Student debt forgiveness under SAVE halted

Borrowers enrolled in SAVE may be eligible for student debt relief in a shorter amount of time than under other income-driven repayment plans.

Those who borrowed $12,000 or less will see their debt forgiven after paying for just 10 years under SAVE. Every additional $1,000 borrowed above that amount would add one year of monthly payments to the required time a borrower must pay. Under other repayment plans, borrowers must make at least 20 years of payments before receiving debt forgiveness.

To date, $5.5 billion has been canceled for 414,000 people enrolled in SAVE.

But the Missouri court’s injunction that remains in place blocks the Biden administration from canceling anymore student debt under SAVE until the matter is fully litigated.

Online access to SAVE application will be restored

When the injunctions were put in place last week, the Department of Education took down the online application for any income-driven repayment plans, including SAVE, so that it could update its systems to reflect the injunctions.

As of July 1, the department said it is working on reinstating the online application.

The Department of Education said that borrowers should check in regularly with studentaid.gov and subscribe here to receive the latest information.

How does SAVE work?

Like existing income-driven repayment plans, SAVE offers lower monthly payments for people with lower incomes. But the SAVE plan offers the most generous terms.

SAVE lowers monthly payments in two ways compared with other federal student loan repayment plans.

First, it recalculates discretionary income so that it’s equal to the difference between a borrower’s adjusted gross income and 225% of the poverty level. Existing income-driven plans calculate discretionary income as the difference between income and 150% of the poverty level.

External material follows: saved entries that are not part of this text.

Lemma withdraw_from_default_Ok l pool w u w' :
  pool ≠ "" → listed l w →
  Forall (λ a, metalapi.Adv_Namespace a = m_namespace) l →
  withdraw_from_default l pool w = (Ok u, w') →
  pools_of w' = pools_of w ∧
  advs_of w' = update_all (λ a, if decide (metalapi.Adv_Name a = defaultBgpAdvertisement)
                                then withdrawn_by_loop pool a else Some a) l (advs_of w).
Proof.
  intros Hne Hl Hns. revert w Hl. induction l as [|a l IH]; intros w Hl Hrun;
    cbn [withdraw_from_default] in Hrun; [by inv_ok|].
  apply Forall_cons in Hns as [Hnsa Hns].
  assert (crd_objs w !! obj_key a = Some a) as Ha by (by apply proj2, Forall_cons_1 in Hl as [? _]).
  rewrite update_all_cons. case_decide as Hname.
  - apply withdraw_loop_Ok in Hrun as [Hp Hadv]; [|by auto..]. split; [done|]. rewrite Hadv.
    (* the name is unique in the namespace: the rest of the list is as it was *)
    symmetry. apply update_all_id, Forall_forall. intros b Hb.
    assert (obj_key b ≠ obj_key a) as Hkey.
    { destruct Hl as [Hnodup _]. rewrite fmap_cons in Hnodup. apply NoDup_cons in Hnodup as [Hn _].
      intros Heq. apply Hn. rewrite <-Heq. by apply list_elem_of_fmap_2. }
    rewrite decide_False.
    2:{ intros Hb'. apply Hkey. rewrite Forall_forall in Hns. unfold obj_key. simpl.
        by rewrite Hb', Hname, Hnsa, Hns. }
    rewrite lookup_partial_alter_ne by done. split; [done|].
    destruct Hl as [_ Hall]. rewrite Forall_forall in Hall. apply Hall. by right.
  - rewrite <-(partial_alter_Some (advs_of w)) by done. apply IH; [done..| |done].
    eapply (listed_step (λ _, Some a)); [done|]. by apply partial_alter_Some.
Qed.
End pools_lemmas.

Under most income-driven repayment plans, borrowers are required to pay 10% of their discretionary income. But borrowers enrolled in SAVE will see those payments cut by as much as half in July.

Payments on loans borrowed for undergraduate school will be reduced from 10% to 5% of discretionary income. Borrowers who have loans from both undergraduate and graduate school will pay a weighted average of between 5% and 10% of their income based upon the original principal balances of their loans.

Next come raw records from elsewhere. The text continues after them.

(* ===== verification/MetalLBConverge.v ===== *)
(** * Adding a service again and again

    The cloud controller calls [AddService] of
    [cherry/loadbalancers/metallb/metallb.go] at every reconciliation of a
    service. On the custom resource configurer this file composes what
    [AddAddressPool] and [UpdatePeersByService] do: after two successful
    calls for the same address and nodes, a third writes nothing. *)

From S2P Require Import Prelude GoStrings GoSort GoSlices Api World LoadBalancer MetalLBTypes MetalLBPeers ServiceSelectors CrdStore Crd CrdPeers CrdConverge CrdPools MetalLB.

(** ** The pool of a service *)

Section pool.
Context {W : Type} `{ExpSlices,
  CrdClient W metalapi.IPAddressPool, !CrdLaws W metalapi.IPAddressPool,
  CrdClient W metalapi.BGPAdvertisement, !CrdLaws W metalapi.BGPAdvertisement,
  !CrdFrame W metalapi.IPAddressPool metalapi.BGPAdvertisement,
  !CrdFrame W metalapi.BGPAdvertisement metalapi.IPAddressPool}
  (m_namespace : string) (pool : AddressPool) (ns name : string).
Implicit Types (o : metalapi.IPAddressPool) (w : W).

(** No other pool of the configurer has an address of this one. *)
Definition own_addresses (w : W) : Prop :=
  ∀ k o, pools_of w !! k = Some o → managed m_namespace o →
    metalapi.Pool_Name o ≠ Pool_Name pool → ¬ shares o (convertToIPAddr pool m_namespace ns name).
(** The pool is there, with the label of the service. *)
Definition labelled_pool (w : W) : Prop :=
  ∃ o, pools_of w !! (m_namespace, Pool_Name pool) = Some o ∧ managed m_namespace o ∧
    pool_has_service o name = true.

Lemma has_service_label o m :
  metalapi.Pool_Labels o = Some m → is_Some (m !! serviceLabelKey name) → pool_has_service o name = true.
Proof.
  intros Ho [v Hv]. unfold pool_has_service. rewrite Ho. apply existsb_exists.
  exists (serviceLabelKey name). split.
  - apply list_elem_of_In, list_elem_of_fmap. exists (serviceLabelKey name, v). split; [done|].
    by apply elem_of_map_to_list.
  - unfold label_is_service, serviceLabelKey, HasPrefix, TrimPrefix. rewrite strip_app.
    by rewrite bool_decide_true.
Qed.

Lemma merged_has_service o new :
  metalapi.Pool_Name o = metalapi.Pool_Name new → pool_has_service (merged_pool o new ns name) name = true.
Proof.
  intros Hname.
  assert (metalapi.Pool_Labels (merged_pool o new ns name) =
    Some (<[serviceLabelKey name := serviceLabelValue ns]> (default ∅ (metalapi.Pool_Labels o)))) as Hl.
  { unfold merged_pool. rewrite decide_True by done. by case_match. }
  eapply has_service_label; [exact Hl|]. by rewrite lookup_insert_eq.
Qed.

(** The first call: whatever it did, the pool has the label after it. *)
Lemma add_pool_labels w b w' :
  own_addresses w → AddAddressPool m_namespace (Some pool) ns name w = (Ok b, w') →
  own_addresses w' ∧ labelled_pool w'.
Proof.
  intros Hown. set (new := convertToIPAddr pool m_namespace ns name).
  intros [(_ & -> & Hold)|[(_ & _ & o & Ho & Hm & Hcase & Hw)|(_ & _ & _ & Hw & _)]]%add_pool_objs.
  - done.
  - assert (metalapi.Pool_Name o = Pool_Name pool) as Hname.
    { destruct (decide (metalapi.Pool_Name o = Pool_Name pool)) as [|Hne]; [done|].
      destruct Hcase as [[? _]|Hsh]; [done|]. by destruct (Hown _ _ Ho Hm Hne). }
    destruct (merged_pool_meta m_namespace o new ns name) as [Hkey Hman]. split.
    + intros k x Hx Hmx Hne. rewrite Hw in Hx. apply lookup_insert_Some in Hx as [[_ <-]|[_ Hx]];
        [|by eapply Hown]. destruct Hne. rewrite <-Hname. exact (f_equal snd Hkey).
    + assert (obj_key o = (m_namespace, Pool_Name pool)) as Hok.
      { destruct Hm as [Hns _]. unfold obj_key. by rewrite Hns, <-Hname. }
      exists (merged_pool o new ns name). rewrite Hw, Hok, lookup_insert_eq.
      split_and!; [done|by apply Hman|by apply merged_has_service].
  - split.
    + intros k x Hx Hmx Hne. rewrite Hw in Hx.
      apply lookup_insert_Some in Hx as [[_ <-]|[_ Hx]]; [done|by eapply Hown].
    + exists new. rewrite Hw. split_and!; [apply lookup_insert_eq|by apply converted_managed|].
      eapply has_service_label; [done|].
      destruct (decide (cpemLabelKey = serviceLabelKey name)) as [->|Hne];
        [by rewrite lookup_insert_eq|].
      by rewrite lookup_insert_ne, lookup_singleton_eq.
Qed.

(** A pool that is labelled is left alone. *)
Lemma labelled_loop new l w :
  Forall (λ o, if decide (metalapi.Pool_Name o = metalapi.Pool_Name new)
               then pool_has_service o name = true else ¬ shares o new) l →
  Exists (λ o, metalapi.Pool_Name o = metalapi.Pool_Name new) l →
  add_pool_loop l new ns name w = (Ok (Some false), w).
Proof.
  intros Hall Hex. induction Hall as [|o l Ho _ IH]; [by apply Exists_nil in Hex|].
  cbn [add_pool_loop]. case_decide as Hname.
  - by rewrite bool_decide_true, Ho.
  - rewrite bool_decide_false by done.
    destruct (existsb _ _) eqn:Hsh; [by apply existsb_shares in Hsh|].
    apply IH. by apply Exists_cons in Hex as [?|?].
Qed.
Lemma add_pool_again w b w' :
  own_addresses w → labelled_pool w →
  AddAddressPool m_namespace (Some pool) ns name w = (Ok b, w') → b = false ∧ w' = w.
Proof.
  intros Hown (o & Ho & Hm & Hsvc) Hrun.
  unfold AddAddressPool, listIPAddressPools in Hrun. inv_ok. rename a into olds.
  apply crd_List_listed in Hrun0 as (-> & Hl & Hin).
  pose proof (crd_keyed _ _ _ Ho) as Hkey.
  assert (metalapi.Pool_Name o = Pool_Name pool) as Hname by exact (f_equal snd Hkey).
  rewrite labelled_loop in Hrun1; [by injection Hrun1 as <- <-; inv_ok| |].
  - apply Forall_forall. intros x [Hx Hmx]%Hin. case_decide as Hxn; [|by eapply Hown].
    assert (obj_key x = (m_namespace, Pool_Name pool)) as Hxk.
    { destruct Hmx as [Hns _]. unfold obj_key. rewrite Hns. exact (f_equal (pair _) Hxn). }
    rewrite Hxk in Hx. unfold pools_of in Ho. congruence.
  - apply Exists_exists. exists o. split; [|done]. apply Hin. rewrite Hkey. by split.
Qed.

(** Without that the call never settles: as long as the pool is not there
    and another one has an address of it, every call patches such a pool, its
    list grows by all the addresses asked for, and the pool is not made. *)
Definition taken_elsewhere (w : W) : Prop :=
  (∃ k o, pools_of w !! k = Some o ∧ managed m_namespace o ∧
     shares o (convertToIPAddr pool m_namespace ns name)) ∧
  ∀ k o, pools_of w !! k = Some o → managed m_namespace o → metalapi.Pool_Name o ≠ Pool_Name pool.

Lemma merged_addresses_length old add :
  length (merged_addresses old add) = length old + length add.
Proof.
  unfold merged_addresses, zeroed_tail. rewrite length_app, length_replicate.
  pose proof (exp_Compact_length (exp_Sort (old ++ add))) as Hle.
  rewrite (Permutation_length (exp_Sort_perm (old ++ add))) in *. rewrite length_app in *. lia.
Qed.
Lemma merged_addresses_keep old add x : x ∈ old → x ∈ merged_addresses old add.
Proof.
  intros Hx. apply elem_of_app. left. apply elem_of_exp_Compact. rewrite exp_Sort_perm.
  apply elem_of_app. by left.
Qed.

Lemma add_pool_never_settles w b w' :
  taken_elsewhere w → AddAddressPool m_namespace (Some pool) ns name w = (Ok b, w') →
  b = true ∧ taken_elsewhere w' ∧
  ∃ o o', pools_of w !! obj_key o = Some o ∧ pools_of w' !! obj_key o = Some o' ∧
    length (metalapi.Pool_Addresses o') = length (metalapi.Pool_Addresses o) + length (Pool_Addresses pool).
Proof.
  intros [(k & x & Hx & Hmx & Hshx) Hno].
  set (new := convertToIPAddr pool m_namespace ns name) in *.
  intros [(_ & _ & o & Ho & Hm & _)|[(-> & _ & o & Ho & Hm & Hcase & Hw)|(_ & _ & Hall & _)]]%add_pool_objs.
  - destruct (Hno _ _ Ho Hm). exact (f_equal snd (crd_keyed _ _ _ Ho)).
  - pose proof (Hno _ _ Ho Hm) as Hne. destruct Hcase as [[Hname _]|Hsh]; [done|].
    destruct (merged_pool_meta m_namespace o new ns name) as [Hkey Hman].
    assert (merged_pool o new ns name =
      set_Addresses (merged_addresses (metalapi.Pool_Addresses o) (Pool_Addresses pool)) o) as Hmerged.
    { unfold merged_pool. rewrite (decide_False (P := _ = _)) by done.
      by rewrite (proj2 (existsb_shares o new) Hsh). }
    fold new in Hw. split; [done|]. split; [split|].
    + exists (obj_key o), (merged_pool o new ns name). rewrite Hw, lookup_insert_eq.
      split; [done|]. split; [by apply Hman|]. rewrite Hmerged.
      destruct Hsh as (a & Ha & Ha'). exists a. split; [by apply merged_addresses_keep|done].
    + intros k' y Hy Hmy. rewrite Hw in Hy. apply lookup_insert_Some in Hy as [[_ <-]|[_ Hy]];
        [|by eapply Hno]. by rewrite Hmerged.
    + exists o, (merged_pool o new ns name). rewrite Hw, lookup_insert_eq.
      split_and!; [done..|]. rewrite Hmerged. apply merged_addresses_length.
  - by destruct (Hall _ _ Hx Hmx).
Qed.
End pool.

(** ** The whole service *)

Section service.
Context {W : Type} `{PdqSort, GoRange, ExpSlices,
  CrdClient W metalapi.BGPPeer, !CrdLaws W metalapi.BGPPeer,
  CrdClient W metalapi.IPAddressPool, !CrdLaws W metalapi.IPAddressPool,
  CrdClient W metalapi.BGPAdvertisement, !CrdLaws W metalapi.BGPAdvertisement,
  !CrdFrame W metalapi.IPAddressPool metalapi.BGPAdvertisement,
  !CrdFrame W metalapi.BGPAdvertisement metalapi.IPAddressPool,
  !CrdFrame W metalapi.BGPPeer metalapi.IPAddressPool,
  !CrdFrame W metalapi.BGPPeer metalapi.BGPAdvertisement,
  !CrdFrame W metalapi.IPAddressPool metalapi.BGPPeer,
  !CrdFrame W metalapi.BGPAdvertisement metalapi.BGPPeer}.
Variables (m_namespace : string) (fromNodes : list loadbalancers.Node → list Peer).
Let lb : LB W := {| configurer := CRDConfigurer m_namespace; peersFromNodes := fromNodes |}.

(** The pool [updateMapIP] asks for. *)
Definition service_pool (ns name addr : string) : AddressPool := {|
  Pool_Protocol := "bgp"; Pool_Name := poolName ns name; Pool_Addresses := [addr];
  Pool_AvoidBuggyIPs := false; Pool_AutoAssign := Some false; Pool_BGPAdvertisements := [] |}.

(** A successful [AddService] is the two configurer calls. *)
Lemma AddService_calls ns name addr nodes w u w' :
  AddService lb ns name addr nodes w = (Ok u, w') →
  ∃ b1 wm b2, AddAddressPool m_namespace (Some (service_pool ns name addr)) ns name w = (Ok b1, wm) ∧
    UpdatePeersByService m_namespace (fromNodes nodes) ns name wm = (Ok b2, w').
Proof.
  unfold AddService, mapIP, updateMapIP, addNodes. cbn [lb configurer peersFromNodes CRDConfigurer
    cfg_Get cfg_Update cfg_AddAddressPool cfg_UpdatePeersByService]. unfold Crd.Get, Crd.Update.
  intros Hrun. inv_ok. exists a1, w1, a2. destruct a1, a2; inv_ok; done.
Qed.

Lemma pools_kept m peers ns name w b w' :
  UpdatePeersByService m peers ns name w = (Ok b, w') → pools_of w' = pools_of w.
Proof. exact (keeps_UpdatePeersByService pools_of m ns name peers w (Ok b) w'). Qed.
Lemma own_addresses_same m pool ns name w w' :
  pools_of w' = pools_of w → own_addresses m pool ns name w → own_addresses m pool ns name w'.
Proof. intros Heq Hown k o. rewrite Heq. apply Hown. Qed.
Lemma labelled_same m pool name w w' :
  pools_of w' = pools_of w → labelled_pool m pool name w → labelled_pool m pool name w'.
Proof. unfold labelled_pool. by intros ->. Qed.

(** C4: on custom resources, adding a service reaches a fixed point if no
    pool of another name that the configurer manages has its address
    ([own_addresses]; [add_pool_never_settles] shows that it is needed) and
    the nodes give at least one peer, each with a name of its own. Then two
    successful calls for the same address and nodes leave the pool of the
    service labelled with it, every peer of the nodes in place with its spec
    and the service, and the service on no other peer; the next successful
    call finds nothing to change. This is so whatever peers the cluster
    started with, and whether or not the pool of the service was there. *)
Theorem AddService_converges svc addr nodes w u1 w1 u2 w2 u3 w3 :
  let pool := service_pool (Res_Namespace svc) (Res_Name svc) addr in
  let add := AddService lb (Res_Namespace svc) (Res_Name svc) addr nodes in
  let news := news_of m_namespace svc (fromNodes nodes) in
  valid_service svc → fromNodes nodes ≠ [] → NoDup (Peer_Name <$> fromNodes nodes) →
  own_addresses m_namespace pool (Res_Namespace svc) (Res_Name svc) w →
  add w = (Ok u1, w1) → add w1 = (Ok u2, w2) → add w2 = (Ok u3, w3) →
  w3 = w2 ∧ labelled_pool m_namespace pool (Res_Name svc) w2 ∧
  all_managed m_namespace (settled_peer svc news) w2 ∧ present m_namespace news w2.
Proof.
  intros pool add news Hv Hne Hnd Hown.
  intros (b1 & a1 & c1 & Hadd1 & Hup1)%AddService_calls.
  intros (b2 & a2 & c2 & Hadd2 & Hup2)%AddService_calls.
  intros (b3 & a3 & c3 & Hadd3 & Hup3)%AddService_calls.
  apply add_pool_labels in Hadd1 as [Hown1 Hlab1]; [|done].
  pose proof (pools_kept _ _ _ _ _ _ _ Hup1) as Hk1.
  apply (own_addresses_same _ _ _ _ _ _ Hk1) in Hown1. apply (labelled_same _ _ _ _ _ Hk1) in Hlab1.
  apply add_pool_again in Hadd2 as [_ ->]; [|done..].
  pose proof (pools_kept _ _ _ _ _ _ _ Hup2) as Hk2.
  apply (own_addresses_same _ _ _ _ _ _ Hk2) in Hown1. apply (labelled_same _ _ _ _ _ Hk2) in Hlab1.
  apply add_pool_again in Hadd3 as [_ ->]; [|done..].
  destruct (update_lists _ _ _ _ _ _ _ Hup3) as [l Hl].
  destruct (two_updates_settle _ _ _ _ _ _ _ _ _ _ Hv Hne Hnd Hup1 Hup2 Hl) as (Hs & Hp & Hstable).
  rewrite Hstable in Hup3. by injection Hup3 as _ <-.
Qed.
End service.

(** ** Concrete runs *)

Local Existing Instance key_order.
Local Existing Instance pdqsort_by_insertion.
Local Existing Instance exp_slices.

Local Abbreviation demo_add w := (AddService demo_lb "default" "web" "203.0.113.1/32" [demo_node] w).
Definition world_lb2 : World := (demo_add world_lb).2.
Lemma AddService_converges_witness :
  world_lb2 ≠ world_lb ∧ demo_add world_lb2 = (Ok (), world_lb2).
Proof.
  assert (demo_add world_lb2 = (Ok (), (demo_add world_lb2).2)) as H3 by vm_refl.
  split.
  - intros Heq. assert (records_in demo_svc world_lb2 "n1-0" = true) as Ht by vm_refl.
    rewrite Heq in Ht. vm_compute in Ht. discriminate Ht.
  - refine (eq_trans H3 (f_equal (pair (Ok ())) _)).
    refine (proj1 (AddService_converges "metallb-system" PeersFromNodesNative demo_svc "203.0.113.1/32"
      [demo_node] empty_world () world_lb () world_lb2 () _ demo_valid _ _ _ _ _ _)).
    + discriminate.
    + refine (bool_decide_eq_true_1 _ _); vm_refl.
    + intros k o Ho. vm_compute in Ho. discriminate Ho.
    + vm_refl.
    + vm_refl.
    + exact H3.
Defined.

The SAVE plan also prevents balances from ballooning due to interest when a borrower has a small monthly payment. If enrolled in SAVE, unpaid interest does not accrue if a borrower makes a fully monthly payment. For example, if $50 in interest accumulates each month and a borrower’s full required payment is just $30, the remaining $20 would be waived.

Confusion for borrowers

The court injunctions impacting the SAVE plan come at a time when many borrowers were already experiencing issues with their student loan payments – which resumed last fall after a three-plus year pause during the Covid-19 pandemic.

Some borrowers were recently put in an administrative forbearance because their accounts were being transferred from one loan servicer to another. Others were being put in a forbearance because the recalculation of their payments under SAVE had not been completed yet.

“This may just be politics to the leaders of Missouri and Kansas, but for 40 million people trying to manage their student loans, it’s chaos,” Abby Shafroth, co-director of Advocacy at the National Consumer Law Center, said in a statement.

This headline and story have been updated with additional developments.